The National Rifle Association plans to open a shooting gallery in New
York's Times Square. To be called Sports Blast, the virtual shooting
gallery will also have a restaurant in which wild game will be served.
Indeed, those really quick on the draw will be able to shoot their own
meals and dine within a requisite twenty-five minutes. This will give a
whole new meaning to fast food.

Though marketed as a place for healthy, family shooting, Sports Blast has
been criticized already for encouraging vigilantism and acts of revenge.
For example, the shooting gallery will offer customers a chance to hunt and
execute criminals on the 10 Most Wanted List or those that should be there
(There will exist an opportunity to make you own list, allowing players to
add family members, neighbors, and annoying subway riders at will).

The customer decides whether to summarily execute the criminal or let the
legal system take over. Points are awarded for executions, and they can be
used to purchase deer burgers at the wild game grill during which diners
can watch videos of big game hunts conducted by actors and politicians.

Petty criminals who steal gold chains in the subway or threaten pregnant
women will also be hunted in this virtual shoot-out. However, they will be
subjected to serious wounding, rather than execution. Customers will have
the option of letting these alleged felons bleed to death. Children will
need the approval of parent or guardian before they can make such series
adult decisions.

A major attraction is expected to be the Virtual Hunt in which participants
can hunt any animal on earth, even those on the endangered list or extinct,
with any weapon from club to tank. A sense of proportion is encouraged.
Critics argue that this game will encourage a sense of disproportion and
overkill among children who might well use an AK47 to hunt rabbit or
squirrel. The NRA counters that this is all good clean fun and no animal
actually dies. But reality does enter the picture, at least for those over
18. Shooters who kill the most game--in dressed pounds--over the course of
a year, will be eligible for a real big game hunt in Africa. Those with a
more adventurous streak will have the option of joining a soldier of
fortune club or an unregulated mercenary group to ferment unrest in
sub-Sahara Africa. However, these activities will have to be approved by
the US State Department which regularly uses such groups as instruments of
foreign policy.

Sports Blast offers a Virtual Invasion designed especially for
Cuban-Americans who want to overthrow Castro but don't want to leave the
comforts of Miami. Players have at their disposal all manner of weaponry
from crude, home-made knives to nuclear weapons. A "game within a game"
involves finding where Castro is hiding and sending in a sniper team to
take him out. No points are deducted if innocent bystanders become
"collateral damage." Winners have the option of obliterating the island
entirely or staging tire-burning festivals in Miami. The US government is
concerned that this harmless game will encourage inflammatory behavior on
the part of Cuban Americans and even instigate another Bay of Pigs. On
hearing about this game from pirated television signals, Castro reportedly
threatened to unleash on  Miami a thousand raft boys, mainly from Haiti,
with a prospect of swamping the American court system. NBC is already
talking about a made-for-television docudrama.

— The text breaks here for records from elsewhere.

Lemma Compare_two_level_witness :
  Compare {| data := [] |} (File None "a" 7) (File None "b" 7) 1 true = -1
  /\ Compare {| data := [] |} (File None "b" 7) (File None "a" 7) 1 true = 1.
Proof.
  split.
  - apply (Compare_two_level {| data := [] |}
             (File None "a" 7) (File None "b" 7) 1 true).
    vm_compute. discriminate.
  - apply (Compare_two_level {| data := [] |}
             (File None "b" 7) (File None "a" 7) 1 true).
    vm_compute. discriminate.
Defined.

(** The ascending flag flips the sign of every comparison. *)
Lemma Compare_flips (self : FolderTreeViewModel) (file1 file2 : Node)
  (column : Z) :
  Compare self file1 file2 column false
  = - Compare self file1 file2 column true.
Proof.
  unfold Compare.
  destruct ((column =? 0) || (size file1 =? size file2));
    [destruct (str_gt (path file1) (path file2))
    |destruct (size file1 >? size file2)]; reflexivity.
Qed.

Lemma str_gt_irrefl (s : string) : str_gt s s = false.
Proof.
  unfold str_gt. pose proof (String.compare_antisym s s) as H.
  destruct (String.compare s s); [reflexivity | reflexivity | discriminate].
Qed.

(** C10. [Compare] never returns 0: the result is 1 or -1 for every
    pair of nodes, and for two nodes with equal name and equal size (a
    node and itself, too) it is -1 when ascending and 1 when
    descending. *)
Theorem Compare_never_zero (self : FolderTreeViewModel) (file1 file2 : Node)
  (column : Z) (ascending : bool) :
  Compare self file1 file2 column ascending <> 0
  /\ (Compare self file1 file2 column ascending = 1
      \/ Compare self file1 file2 column ascending = -1)
  /\ Compare self file1 file1 column ascending = (if ascending then -1 else 1)
  /\ (path file1 = path file2 -> size file1 = size file2 ->
      Compare self file1 file2 column ascending
      = if ascending then -1 else 1).
Proof.
  assert (tie : forall f1 f2,
             path f1 = path f2 -> size f1 = size f2 ->
             Compare self f1 f2 column ascending
             = if ascending then -1 else 1).
  { intros f1 f2 Hpath Hsize. unfold Compare.
    rewrite Hpath, Hsize, Z.eqb_refl, orb_true_r, str_gt_irrefl.
    destruct ascending; reflexivity. }
  repeat split.
  - unfold Compare.
    destruct ((column =? 0) || (size file1 =? size file2));
      match goal with
      | |- (if ?b then _ else _) <> _ => destruct b; discriminate
      end.
  - unfold Compare.
    destruct ((column =? 0) || (size file1 =? size file2));
      match goal with
      | |- (if ?b then _ else _) = _ \/ _ => destruct b; auto
      end.
  - apply tie; reflexivity.
  - apply tie.
Qed.

Lemma Compare_never_zero_witness :
  Compare {| data := [] |} (File None "a" 7) (Folder (Some 1%positive) "a" 7 [])
    1 true = -1.
Proof.
  apply (proj2 (proj2 (proj2
           (Compare_never_zero {| data := [] |} (File None "a" 7)
              (Folder (Some 1%positive) "a" 7 []) 1 true)))); reflexivity.
Defined.

(** Asked for the children of a file node, the adapter raises. *)
Lemma GetChildren_file_raises :
  GetChildren {| data := [] |} (Some (File None "a" 1)) []
  = Raise AttributeError
  /\ GetChildren {| data := [] |} (Some (File None "a" 1)) [] <> Ok ([], 0).
Proof. split; [reflexivity | discriminate]. Qed.

(** C8, amended. For a file node [GetChildren] returns nothing: the
    lookup of [children] raises [AttributeError].  Such a node is not a
    container for [IsContainer]; for a container node the stored
    children are appended and counted. *)
Theorem GetChildren_by_kind (self : FolderTreeViewModel)
  (p : option ObjRef) (name : string) (s : Z) (cs : list Node)
  (children : list DataViewItem) :
  GetChildren self (Some (File p name s)) children = Raise AttributeError
  /\ IsContainer self (Some (File p name s)) = false
  /\ GetChildren self (Some (Folder p name s cs)) children
     = Ok ((children ++ map Some cs)%list, Z.of_nat (List.length cs))
  /\ IsContainer self (Some (Folder p name s cs)) = true.
Proof. repeat split. Qed.

(** * Further properties *)

(** ** What the builder returns *)

Lemma for_entry_returns_folder (name : string) (p : option ObjRef)
  (it : Scan) :
  forall total files t,
    for_entry name p it total files = Ok t ->
    exists s cs, t = Folder p name s cs.
Proof.
  induction it as [|e|entry rest IH]; intros total files t Hrun;
    simpl in Hrun.
  - injection Hrun as <-. eauto.
  - discriminate.
  - destruct (try_block p entry total files) as [[total' files']|e].
    + eapply IH, Hrun.
    + destruct (is_PermissionError e); [eapply IH, Hrun | discriminate].
Qed.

The NRA has brushed aside pleas from New York politicians to take the
Sports Blast to New Jersey. Executive Director Pierre Pearpointe dismisses
this option. "New York is one of the most violent cities in the world," he
countered. "Our virtual games will allow all New Yorkers to become
proficient with their weapon of choice in a soothing family setting. In
fact, there is compelling evidence that if players kill enough people and
animals in these virtual games, that will satisfy their blood lust and
lower the crime rate. Our focus groups have shown that, although heart
rate, blood pressure, and levels of anxiety and anger increase sharply
during these games, players are quite relaxed on leaving, especially after
eating a large deer or monkey burger in a social setting where kill ratios
can be discussed rationally around the family table, as it were."

Another game, which according to the NRA is designed to lower tribal and
ethnic tensions, is called "Make Your Own War." Team of players will
encourage tribal wars among Muslims, Catholics, Hindus and Zulus. The idea
is to wipe out a tribe without leaving any incriminating evidence,
including DNA. An ex-Serbian army colonel will be on location for free
consultation. In fact, players can actually hire an on-location consultant
to help customers improve their scores and chances for prizes.  There is
some fear that the Russian Mafia is already seeking a cut of tourists'
winnings.

What is causing particular consternation is a game tentatively titled
"Remake Your Own War," where participants can simply change the outcome of
any major war in history by computer manipulation. New York politicians,
especially those representing Jewish constituencies, fear neo-Nazis will be
offered a safe platform to rewrite World War II. Pearpointe brushes aside
this fear. "Everyone knows Hitler is dead. That's even advertised on one of
our T-shirts: Dead Meet." Pearpointe did not elaborate on the spelling of
"meet."

The NRA will be offering versions of these virtual war games on CD-ROMs
marketed initially to petty African dictators who squander lives and aid
money to gain a few miles of useless land. NRA has targeted Eritrea and
Ethiopia for such a product. Indeed, Pearpointe reports that the United
Nations is encouraging nations in conflict to fight their battles on a
"virtual field" before they commit to an actual war. He says we "are
getting to the point where good hand-eye coordination will be the key to
battlefield success. Heavy-set, hung -over tyrants who wear big rings and
gold pistols won't stand a chance against the nimble nerds who dress
badly."

The truly blood thirsty will be able to shoot the actual meat that will be
served at home. These sports people will be able to shoot sheep, bison and
cows grazing in distant meadows.  Five-hundred farmers across the country
are participating in the program for a fixed fee and advertising on the NRA
website. Through the use of proprietary technology, players will be able to
shoot the actual animal with a dye, made popular in suburban war games, in
effect marking their kill. The marked meat will be delivered to them, by
Federal Express, right after slaughter, at the going market rate.
Pearpointe admits there are still a few bugs in this virtual game.
Apparently game testers have been shooting everything in sight from the
barn to Farmer Jones and his wife. Even the chickens haven't escaped the
dye. The solution will likely mean limiting participation in this game to
people over 21 who can be expected to make mature decisions about what to
serve for supper.

Pearpointe is adamant that these bugs will be worked out and Sports Blast
will take its proper place alongside Disney and Warner in a rehabilitated
Times Square. "At the end of the day we are no more violent than Disney."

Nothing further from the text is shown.